OAuth 2.0 access management
Secure your APIs with access tokens
The Connect2id server can act as a fully fledged OAuth 2.0 server, for securing web APIs and other protected resources with access tokens.
All standard OAuth 2.0 grants, or flows, for obtaining access tokens are supported:
For traditional web apps as well as mobile / native clients
Resource owner password
For highly trusted clients or if other grant types are unavailable
For clients that act on their own behalf
For bridging two security domains
SAML 2.0 assertion
For SAML clients that need to obtain OAuth tokens
Bring your own policies
Security architects enjoy plenty of freedom with the Connect2id server:
- Apply arbitrary rules and security policies to each OAuth 2.0 grant. These may be implemented in any programming language, and are applied to the Connect2id server via its APIs (web or native).
- Authorisations can be short-lived (transient) or long-lived (persisted). The latter enable end-user consent to be remembered across token requests and login sessions.
- The issued access tokens can be self-contained (encoded as a signed or signed + encrypted JWT) or identifier-based (the authorisation is stored in a database and queried remotely by a key).
- Selected token scope values can be assigned implicitly.
- The lifetime of the issued ID, access and refresh tokens can be controlled for each individual application and end-user.
- Tokens may carry additional data.
Version 4 of the Connect2id server added support for special scenarios:
Impersonation — enables a privileged user to log into a client application under a different identity. May also extend to accessing protected protected resources (web APIs) as the impersonated identity and using their permissions.
Delegation — enables one user to act on behalf of another.

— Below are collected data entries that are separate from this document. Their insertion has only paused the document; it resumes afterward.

Lemma after_free : cnt is_free_idle pods' = (cnt is_free_idle (Pods inp) - Z.of_nat (length free))%Z.
Proof using Hnames Hdl Hfree Hpinned.
  destruct Hfree as [Hnd Hf], Hpinned as [_ Hp]. rewrite (cnt_carried_out is_free_idle free).
  - rewrite cnt_remaining, cnt_fresh_none; [lia|done|exact Hnames|done|]. intros x Hx. by apply Drain_elem, Hf.
  - done.
  - intros p Hin Hb. rewrite Hdl. split; [|tauto]. intros [?|Hx]; [done|]. exfalso.
    pose proof (named_pinned p Hin (DrainPinned_elem _ _ (Hp _ Hx))). unfold is_pinned_idle, is_free_idle in *. simplify_bool. congruence.
Qed.

Lemma after_pinned : cnt is_pinned_idle pods' = (cnt is_pinned_idle (Pods inp) - Z.of_nat (length pinned))%Z.
Proof using Hnames Hdl Hfree Hpinned.
  destruct Hfree as [_ Hf], Hpinned as [Hnd Hp]. rewrite (cnt_carried_out is_pinned_idle pinned).
  - rewrite cnt_remaining, cnt_fresh_none; [lia|done|exact Hnames|done|]. intros x Hx. by apply DrainPinned_elem, Hp.
  - done.
  - intros p Hin Hb. rewrite Hdl. split; [|tauto]. intros [Hx|?]; [|done]. exfalso.
    pose proof (named_free p Hin (Drain_elem _ _ (Hf _ Hx))). unfold is_pinned_idle, is_free_idle in *. simplify_bool. congruence.
Qed.

Lemma after_warming : cnt is_warming pods' = (cnt is_warming (Pods inp) + Z.of_nat (length fresh))%Z.
Proof using Hnames Hdl Hfree Hpinned.
  rewrite (cnt_carried_out is_warming []).
  - rewrite cnt_fresh_all by done. f_equal. unfold cnt, sel. f_equal.
    f_equal. apply list_filter_iff. intros p. by rewrite bool_decide_eq_false_2, andb_true_r by apply not_elem_of_nil.
  - done.
  - intros p Hin Hb. split; [|by intros ?%not_elem_of_nil]. rewrite Hdl. unfold is_warming in Hb. intros [Hx|Hx]; exfalso.
    + pose proof (named_free p Hin (Drain_elem _ _ (proj2 Hfree _ Hx))) as Hi. unfold is_free_idle in Hi. apply andb_true_iff in Hi as [Hi%bool_decide_eq_true _]. by rewrite Hi in Hb.
    + pose proof (named_pinned p Hin (DrainPinned_elem _ _ (proj2 Hpinned _ Hx))) as Hi. unfold is_pinned_idle in Hi. apply andb_true_iff in Hi as [Hi%bool_decide_eq_true _]. by rewrite Hi in Hb.
Qed.
End Pass.

Lemma Create_spec inp :
  Create (Compute inp) =
  Z.max 0 (warmTarget (MinWarm inp) (MaxWarm inp) -
           (cnt is_free_idle (Pods inp) + cnt is_warming (Pods inp))).
Proof. by rewrite Compute_spec. Qed.

Lemma Drain_length inp :
  Z.of_nat (length (Drain (Compute inp))) =
  excess_of (cnt is_free_idle (Pods inp) + cnt is_warming (Pods inp))
    (cnt is_free_idle (Pods inp)) (warmTarget (MinWarm inp) (MaxWarm inp)).
Proof.
  rewrite Compute_spec. simpl. rewrite length_take, sort_strings_length.
  pose proof (names_length is_free_idle (Pods inp)). unfold excess_of. lia.
Qed.

Lemma DrainPinned_length inp :
  Z.of_nat (length (DrainPinned (Compute inp))) =
  Z.max 0 (cnt is_pinned_idle (Pods inp) -
           (clampZero (MaxWarm inp) - warmTarget (MinWarm inp) (MaxWarm inp))).
Proof.
  rewrite Compute_spec. simpl. rewrite pinnedOverBound_spec, length_take, sort_strings_length.
  pose proof (names_length is_pinned_idle (Pods inp)).
  pose proof (warmTarget_bounds (MinWarm inp) (MaxWarm inp)). lia.
Qed.

Lemma sorted_take k l : StronglySorted String.le (take k (sort_strings l)).
Proof. eapply StronglySorted_app_1_l. rewrite take_drop. apply sort_strings_sorted. Qed.

Lemma names_perm b l1 l2 : l1 ≡ₚ l2 -> names b l1 ≡ₚ names b l2.
Proof. intros Hp. unfold names, sel. by rewrite Hp. Qed.

Lemma cnt_perm b l1 l2 : l1 ≡ₚ l2 -> cnt b l1 = cnt b l2.
Proof. intros Hp. unfold cnt, sel. by rewrite Hp. Qed.

(** A plan only ever sheds idle pods: each name in [Drain] is an unpinned
    idle pod of the pool and each name in [DrainPinned] a pinned idle one, the
    lists are sorted, a pass never both creates and drains, the warm target is
    never crossed from above by draining nor from below by creating, and no
    plan lets the created pods exceed the ceiling [MaxWarm]. *)
Theorem Compute_safe (inp : Inputs) :
  let plan := Compute inp in
  let target := warmTarget (MinWarm inp) (MaxWarm inp) in
  (forall x, x ∈ Drain plan ->
     exists p, p ∈ Pods inp /\ Name p = x /\ Phase p = Idle /\ Pinned p = false) /\
  (forall x, x ∈ DrainPinned plan ->
     exists p, p ∈ Pods inp /\ Name p = x /\ Phase p = Idle /\ Pinned p = true) /\
  StronglySorted String.le (Drain plan) /\
  (Create plan = 0%Z \/ Drain plan = []) /\
  (0 <= Create plan)%Z /\
  (WarmCount plan + Create plan - Z.of_nat (length (Drain plan)) >=
     Z.min target (WarmCount plan))%Z /\
  (0 < Create plan -> WarmCount plan + Create plan <= clampZero (MaxWarm inp))%Z.
Proof.
  cbv zeta. pose proof (Drain_length inp) as HD.
  pose proof (warmTarget_bounds (MinWarm inp) (MaxWarm inp)) as [HT _].
  assert (0 <= cnt is_free_idle (Pods inp))%Z by (unfold cnt; lia).
  assert (0 <= cnt is_warming (Pods inp))%Z by (unfold cnt; lia).
  split_and!.
  - intros x (p & Hp & Hb & Hn)%Drain_elem%names_elem. exists p.
    unfold is_free_idle in Hb. by simplify_bool.
  - intros x (p & Hp & Hb & Hn)%DrainPinned_elem%names_elem. exists p.
    unfold is_pinned_idle in Hb. by simplify_bool.
  - rewrite Compute_spec. apply sorted_take.
  - destruct (decide (Create (Compute inp) = 0%Z)) as [|Hc]; [by left|right].
    apply length_zero_iff_nil. rewrite Compute_spec in Hc. simpl in Hc.
    unfold excess_of in HD. lia.
  - rewrite Compute_spec. simpl. lia.
  - rewrite HD, Compute_spec. simpl. unfold excess_of. lia.
  - rewrite Compute_spec. simpl. lia.
Qed.

(** ** What [Reconcile] does *)

Definition fresh_sandbox (n : string) : Sandbox := mkSandbox n None false false.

The Connect2id server provides web-based endpoints to manage the entire life cycle of a token:
- Token issue
- Token inspection
- Update of the associated scope and other details (for long-lived authorisations / refresh tokens)
- Token revocation
- Query long-lived authorisations per client or end-user
Support for distributed apps
Applications that are distributed within and across data centres are easily catered for by the Connect2id server. This is accomplished with self-contained access tokens (JWT) which take only a fraction of a millisecond to verify and clear the request.
Applications with limited / unreliable connectivity can also benefit from this approach.